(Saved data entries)
+===+
(* ===== verification/TaskMaterializer.v ===== *)
(** * Task materialization

    src/datasystem/cluster/control/topology_task_materializer.cpp: from the
    latest topology and its placement plan to the complete set of migrate and
    delete tasks, the notify of every executor and the deterministic task ids;
    and the key filter a task is executed with
    (cluster/executor/hash_key_filter.cpp). *)

From S2P Require Import Prelude Ordered TopologyTypes HashRing BalancedRing TokenPlacement HostPort KeyHelper Hasher.
From S2P Require Import RingTheory HashAlgorithm OwnerSpec PlanningInterface HashPlans Snapshot RepositoryCodec.
From S2P Require Import MembershipTypes.

Definition ID_HASH_CHARS : nat := 32.
Definition BYTE_MASK : Z := 0xff.

(** [seed.push_back(static_cast<char>(value))] *)
Definition push_byte (seed : string) (value : Z) : string :=
  seed +:+ String (ascii_of_N (Z.to_N value)) "".

Definition append_bytes (shifts : list Z) (seed : string) (value : Z) : string :=
  foldl (fun seed shift => push_byte seed (Z.land (Z.shiftr value shift) BYTE_MASK)) seed shifts.

Definition AppendU64 : string -> Z -> string := append_bytes [56; 48; 40; 32; 24; 16; 8; 0].
Definition AppendU32 : string -> Z -> string := append_bytes [24; 16; 8; 0].

Definition AppendString (seed value : string) : string := AppendU64 seed (size value) +:+ value.

Definition AppendIdentity (seed : string) (identity : option MemberIdentity) : string :=
  match identity with
  | Some i => AppendString (AppendString (push_byte seed 1) (mi_id i)) (mi_address i)
  | None => push_byte seed 0
  end.

(** [std::tie(range.from, range.end)] *)
Definition range_key (r : TokenRange) : Z * Z := (tr_from r, tr_end r).
Definition sort_ranges : list TokenRange -> list TokenRange := sort_on range_key.

Definition AppendRanges (seed : string) (ranges : list TokenRange) : string :=
  let ranges := sort_ranges ranges in
  foldl (fun seed r => AppendU32 (AppendU32 seed (tr_from r)) (tr_end r)) (AppendU64 seed (count ranges)) ranges.

Definition ToRanges (taskRanges : list TopologyTaskRange) : list TokenRange := tk_range <$> taskRanges.

Definition CanonicalizeRanges (ranges : list TopologyTaskRange) : list TopologyTaskRange :=
  sort_on (fun r => range_key (tk_range r)) ranges.

(** [static_cast<char>] of the enumerations. *)
Definition kind_number (k : TopologyTaskKind) : Z := match k with MIGRATE => 0 | DELETE_MEMBER => 1 end.
Definition type_number (t : TopologyChangeType) : Z := match t with SCALE_OUT => 0 | SCALE_IN => 1 | FAILURE => 2 end.
Definition phase_number (p : TopologyCallbackPhase) : Z :=
  match p with PH_SCALE_OUT => 0 | PH_SCALE_IN => 1 | PH_SCALE_IN_CLEANUP => 2 | PH_FAILURE => 3 end.

Definition MatchesSnapshot (latest : TopologySnapshot) (next : TopologyState) : bool :=
  if negb (Version latest =? ts_version next) || negb (Bool.eqb (ts_clusterHasInit (state_ latest)) (ts_clusterHasInit next)) ||
     negb (ts_tokensPerMember (state_ latest) =? ts_tokensPerMember next) ||
     negb (Bool.eqb (bool_decide (is_Some (ts_activeBatch (state_ latest)))) (bool_decide (is_Some (ts_activeBatch next))))
  then false
  else if negb (bool_decide (ts_activeBatch (state_ latest) = ts_activeBatch next)) then false
  else if negb (length (Members latest) =? length (ts_members next))%nat then false
  else forallb (fun p => bool_decide (m_identity p.1 = m_identity p.2) && bool_decide (m_state p.1 = m_state p.2))
         (zip (Members latest) (ts_members next)).

(** The loop over the sorted ranges of a change. *)
Fixpoint ranges_disjoint (previous : option TokenRange) (ranges : list TokenRange) : res unit :=
  match ranges with
  | [] => Ok tt
  | r :: rest =>
      _ ← check (tr_from r <=? tr_end r) K_INVALID;
      _ ← check (match previous with None => true | Some p => tr_end p <? tr_from r end) K_INVALID;
      ranges_disjoint (Some r) rest
  end.

Definition ValidateOwnerChange (latest : TopologySnapshot) (type : TopologyChangeType) (change : TopologyOwnerChange)
    : res unit :=
  match oc_source change with
  | None => Err K_INVALID
  | Some changeSource =>
      _ ← check (negb (is_empty (oc_ranges change))) K_INVALID;
      source ← FindMemberByAddress (mi_address changeSource) latest;
      target ← FindMemberByAddress (mi_address (oc_target change)) latest;
      _ ← check (bool_decide (m_identity source = changeSource) &&
                 bool_decide (m_identity target = oc_target change)) K_INVALID;
      let expectedSource := if decide (type = FAILURE) then FAILED else LEAVING in
      _ ← match type with
          | SCALE_OUT => check (IsCommittedMemberState (m_state source) && bool_decide (m_state target = JOINING)) K_INVALID
          | FAILURE =>
              _ ← check (bool_decide (m_state source = expectedSource)) K_INVALID;
              check (bool_decide (m_state target = ACTIVE)) K_INVALID
          | SCALE_IN => check (bool_decide (m_state source = expectedSource) &&
                               IsAdmittedScaleInMigrationTargetState (m_state target)) K_INVALID
          end;
      ranges_disjoint None (sort_ranges (oc_ranges change))
  end.

(** [for (offset = 0; offset < size; offset += MAX_TOPOLOGY_TASK_RANGES)]: the
    slices of at most [n] ranges. *)
Fixpoint slices {A} (fuel n : nat) (l : list A) : list (list A) :=
  match fuel, l with
  | _, [] => []
  | O, _ => []
  | S fuel, _ => take n l :: slices fuel n (drop n l)
  end.

Definition change_task (type : TopologyChangeType) (epoch : Z) (source target : string) (ranges : list TokenRange)
    : TopologyTask :=
  match type with
  | FAILURE => TaskDelete
      {| dt_taskId := ""; dt_epoch := epoch; dt_executorAddress := target; dt_failedAddress := source;
         dt_recoveryRanges := CanonicalizeRanges
           ((fun r => {| tk_ownerAddress := target; tk_range := r; tk_finished := false |}) <$> ranges) |}
  | _ => TaskMigrate
      {| mt_taskId := ""; mt_type := type; mt_epoch := epoch; mt_executorAddress := source; mt_targetAddress := target;
         mt_sourceRanges := CanonicalizeRanges
           ((fun r => {| tk_ownerAddress := source; tk_range := r; tk_finished := false |}) <$> ranges) |}
  end.

(** [change->source] has a value once [ValidateOwnerChange] succeeded. *)
Definition source_address (change : TopologyOwnerChange) : string :=
  match oc_source change with Some i => mi_address i | None => "" end.

Definition AppendTaskChunks (type : TopologyChangeType) (epoch : Z) (change : TopologyOwnerChange)
    (tasks : list TopologyTask) : list TopologyTask :=
  let ranges := sort_ranges (oc_ranges change) in
  tasks ++ (change_task type epoch (source_address change) (mi_address (oc_target change)) <$>
              slices (length ranges) MAX_TOPOLOGY_TASK_RANGES ranges).

Definition task_id (task : TopologyTask) : string :=
  match task with TaskMigrate t => mt_taskId t | TaskDelete t => dt_taskId t end.
Definition task_executor (task : TopologyTask) : string :=
  match task with TaskMigrate t => mt_executorAddress t | TaskDelete t => dt_executorAddress t end.
Definition task_ranges (task : TopologyTask) : list TopologyTaskRange :=
  match task with TaskMigrate t => mt_sourceRanges t | TaskDelete t => dt_recoveryRanges t end.
(** [value.taskId = taskId] *)
Definition set_task_id (taskId : string) (task : TopologyTask) : TopologyTask :=
  match task with
  | TaskMigrate t => TaskMigrate
      {| mt_taskId := taskId; mt_type := mt_type t; mt_epoch := mt_epoch t; mt_executorAddress := mt_executorAddress t;
         mt_targetAddress := mt_targetAddress t; mt_sourceRanges := mt_sourceRanges t |}
  | TaskDelete t => TaskDelete
      {| dt_taskId := taskId; dt_epoch := dt_epoch t; dt_executorAddress := dt_executorAddress t;
         dt_failedAddress := dt_failedAddress t; dt_recoveryRanges := dt_recoveryRanges t |}
  end.

Record ExpectedDerivedState := {
  ed_tasks : list TopologyTask;
  ed_notifiesByAddress : list (string * TopologyTaskNotify);
  ed_notifyRecipients : list string;
  ed_canonicalRestartNotify : string
}.

(** [latest.CopyState()] with the selected members of the batch: their
    identities, and the state in which [FAILED] members count as active. *)
Definition selected_state (type : TopologyChangeType) : MemberState :=
  match type with SCALE_OUT => JOINING | SCALE_IN => LEAVING | FAILURE => FAILED end.

Definition selected_members (type : TopologyChangeType) (members : list Member) : list MemberIdentity :=
  m_identity <$> List.filter (fun m => bool_decide (m_state m = selected_state type)) members.

Definition planning_members (type : TopologyChangeType) (members : list Member) : list Member :=
  (fun m => if bool_decide (m_state m = selected_state type) && bool_decide (selected_state type = FAILED)
            then set_member_state ACTIVE m else m) <$> members.

(** The byte string a task id is the digest of. *)
Definition task_seed (task : TopologyTask) : string :=
  match task with
  | TaskMigrate t =>
      let seed := push_byte (push_byte "" (kind_number MIGRATE)) (type_number (mt_type t)) in
      AppendRanges (AppendString (AppendString (AppendU64 seed (mt_epoch t)) (mt_executorAddress t))
        (mt_targetAddress t)) (ToRanges (mt_sourceRanges t))
  | TaskDelete t =>
      let seed := push_byte (push_byte "" (kind_number DELETE_MEMBER)) (type_number FAILURE) in
      AppendRanges (AppendString (AppendString (AppendU64 seed (dt_epoch t)) (dt_executorAddress t))
        (dt_failedAddress t)) (ToRanges (dt_recoveryRanges t))
  end.

Definition task_id_prefix (task : TopologyTask) : string :=
  match task with
  | TaskMigrate t => "m-e" +:+ pretty (mt_epoch t) +:+ "-"
  | TaskDelete t => "d-e" +:+ pretty (dt_epoch t) +:+ "-"
  end.

(** The bytes of a business operation id before hashing. *)
Definition operation_seed (phase : TopologyCallbackPhase) (fence : TopologyExecutionFence) : string :=
  let source := if decide (phase = PH_FAILURE) then None else ef_source fence in
  AppendRanges (AppendIdentity (AppendIdentity (AppendIdentity (push_byte "" (phase_number phase)) source)
    (ef_target fence)) (ef_failed fence)) (ef_ranges fence).

Section materializer.
Context `{SHA256}.

Definition DigestPrefix (seed : string) : string :=
  match GetSha256Hex seed with
  | Ok digest => substr 0 ID_HASH_CHARS digest
  | Err _ => ""
  end.

Definition BuildTaskId (task : TopologyTask) : string := task_id_prefix task +:+ DigestPrefix (task_seed task).

Definition BuildBusinessOperationId (phase : TopologyCallbackPhase) (fence : TopologyExecutionFence) : string :=
  "op-" +:+ DigestPrefix (operation_seed phase fence).

Definition assign_task_id (tasks : list TopologyTask) (task : TopologyTask) : res (list TopologyTask) :=
  let taskId := BuildTaskId task in
  _ ← check (ID_HASH_CHARS <? String.length taskId)%nat K_RUNTIME_ERROR;
  Ok (tasks ++ [set_task_id taskId task]).

(** [auto &notify = notifies[executor]; notify.activeBatch = batch; notify.taskIds.push_back(id);] *)
Definition notify_task (batch : ActiveBatch) (notifies : list (string * TopologyTaskNotify)) (task : TopologyTask)
    : list (string * TopologyTaskNotify) :=
  let old := default {| tn_activeBatch := None; tn_taskIds := []; tn_restartTimestampsByAddress := [] |}
               (om_find (task_executor task) notifies) in
  om_insert (task_executor task)
    {| tn_activeBatch := Some batch; tn_taskIds := tn_taskIds old ++ [task_id task];
       tn_restartTimestampsByAddress := tn_restartTimestampsByAddress old |} notifies.

Definition BuildExpected (latest : TopologySnapshot) (plan : TopologyPlan) : res ExpectedDerivedState :=
  match ts_activeBatch (state_ latest) with
  | None => Err K_INVALID
  | Some batch =>
      _ ← check (MatchesSnapshot latest (tp_next plan)) K_INVALID;
      let type := ab_type batch in
      let epoch := ab_epoch batch in
      tasks ← foldM (fun tasks change =>
          _ ← ValidateOwnerChange latest type change;
          Ok (AppendTaskChunks type epoch change tasks)) [] (tp_ownerChanges plan);
      tasks ← foldM assign_task_id [] tasks;
      let tasks := sort_on task_id tasks in
      let notifies := foldl (notify_task {| ab_type := type; ab_epoch := epoch |}) [] tasks in
      Ok {| ed_tasks := tasks; ed_notifiesByAddress := notifies; ed_notifyRecipients := notifies.*1;
            ed_canonicalRestartNotify := "" |}
  end.

Context `{IPlanningAlgorithm}.

Definition RebuildPlan (latest : TopologySnapshot) : res TopologyPlan :=
  match ts_activeBatch (state_ latest) with
  | None => Err K_INVALID
  | Some batch =>
      let type := ab_type batch in
      let selected := selected_members type (Members latest) in
      let current := set_members (planning_members type (Members latest)) (state_ latest) in
      _ ← check (negb (is_empty selected)) K_INVALID;
      if bool_decide (type = FAILURE) && negb (existsb (fun m => bool_decide (m_state m = ACTIVE)) (Members latest))
      then Ok {| tp_next := state_ latest; tp_ownerChanges := [] |}
      else
        plan ← match type with
               | SCALE_OUT => alg_PlanScaleOut {| so_current := current; so_joining := selected;
                                                  so_tokensPerMember := ts_tokensPerMember current |}
               | SCALE_IN => alg_PlanScaleIn {| si_current := current; si_leaving := selected |}
               | FAILURE => alg_PlanFailure {| fi_current := current; fi_failed := selected |}
               end;
        Ok {| tp_next := state_ latest; tp_ownerChanges := tp_ownerChanges plan |}
  end.

Context `{RE2} `{Protobuf TaskNotifyPb}.

Definition restart_step (acc : list string * list (string * Z)) (record : MembershipRecord)
    : res (list string * list (string * Z)) :=
  _ ← check (negb (bool_decide (mr_address record = EmptyString))) K_INVALID;
  let recipients := acc.1 ++ [mr_address record] in
  if decide (mr_state record = LC_RESTARTING) then
    _ ← check (0 <? mr_timestamp record) K_INVALID;
    Ok (recipients, om_insert (mr_address record) (mr_timestamp record) acc.2)
  else Ok (recipients, acc.2).

Definition RebuildExpected (latest : TopologySnapshot) (memberships : list MembershipRecord) (includeRestartFacts : bool)
    : res ExpectedDerivedState :=
  built ← match ts_activeBatch (state_ latest) with
          | Some _ => plan ← RebuildPlan latest; BuildExpected latest plan
          | None => Ok {| ed_tasks := []; ed_notifiesByAddress := []; ed_notifyRecipients := [];
                          ed_canonicalRestartNotify := "" |}
          end;
  if negb includeRestartFacts then Ok built
  else
    acc ← foldM restart_step (ed_notifyRecipients built, []) memberships;
    let recipients := dedup_adjacent (sort_on (fun a => a) acc.1) in
    encoded ← EncodeNotify {| tn_activeBatch := None; tn_taskIds := []; tn_restartTimestampsByAddress := acc.2 |};
    Ok {| ed_tasks := ed_tasks built; ed_notifiesByAddress := ed_notifiesByAddress built;
          ed_notifyRecipients := recipients; ed_canonicalRestartNotify := encoded |}.

(** [std::binary_search] *)
Definition binary_search (l : list string) (a : string) : bool :=
  match drop_while (fun x => ltk x a) l with
  | y :: _ => negb (ltk a y)
  | [] => false
  end.

Definition BuildEncodedNotifyFor (expected : ExpectedDerivedState) (address : string) : res string :=
  _ ← check (binary_search (ed_notifyRecipients expected) address) K_INVALID;
  let taskPart := default {| tn_activeBatch := None; tn_taskIds := []; tn_restartTimestampsByAddress := [] |}
                    (om_find address (ed_notifiesByAddress expected)) in
  ComposeNotify taskPart (ed_canonicalRestartNotify expected).
End materializer.

(** ** The key filter of a task *)

Definition Contains (ranges_ : list TokenRange) (key : string) : bool :=
  let token := Hash key in
  match drop_while (fun r => tr_end r <? token) ranges_ with
  | r :: _ => tr_from r <=? token
  | [] => false
  end.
+===+
(WHAT YOU WILL DO): Copy out each line of the data above, exactly, if it lies between the line holding "foldl (fun seed shift" and the line holding "match identity with", inclusive; copy no other line.

(OUTPUT):
  foldl (fun seed shift => push_byte seed (Z.land (Z.shiftr value shift) BYTE_MASK)) seed shifts.

Definition AppendU64 : string -> Z -> string := append_bytes [56; 48; 40; 32; 24; 16; 8; 0].
Definition AppendU32 : string -> Z -> string := append_bytes [24; 16; 8; 0].

Definition AppendString (seed value : string) : string := AppendU64 seed (size value) +:+ value.

Definition AppendIdentity (seed : string) (identity : option MemberIdentity) : string :=
  match identity with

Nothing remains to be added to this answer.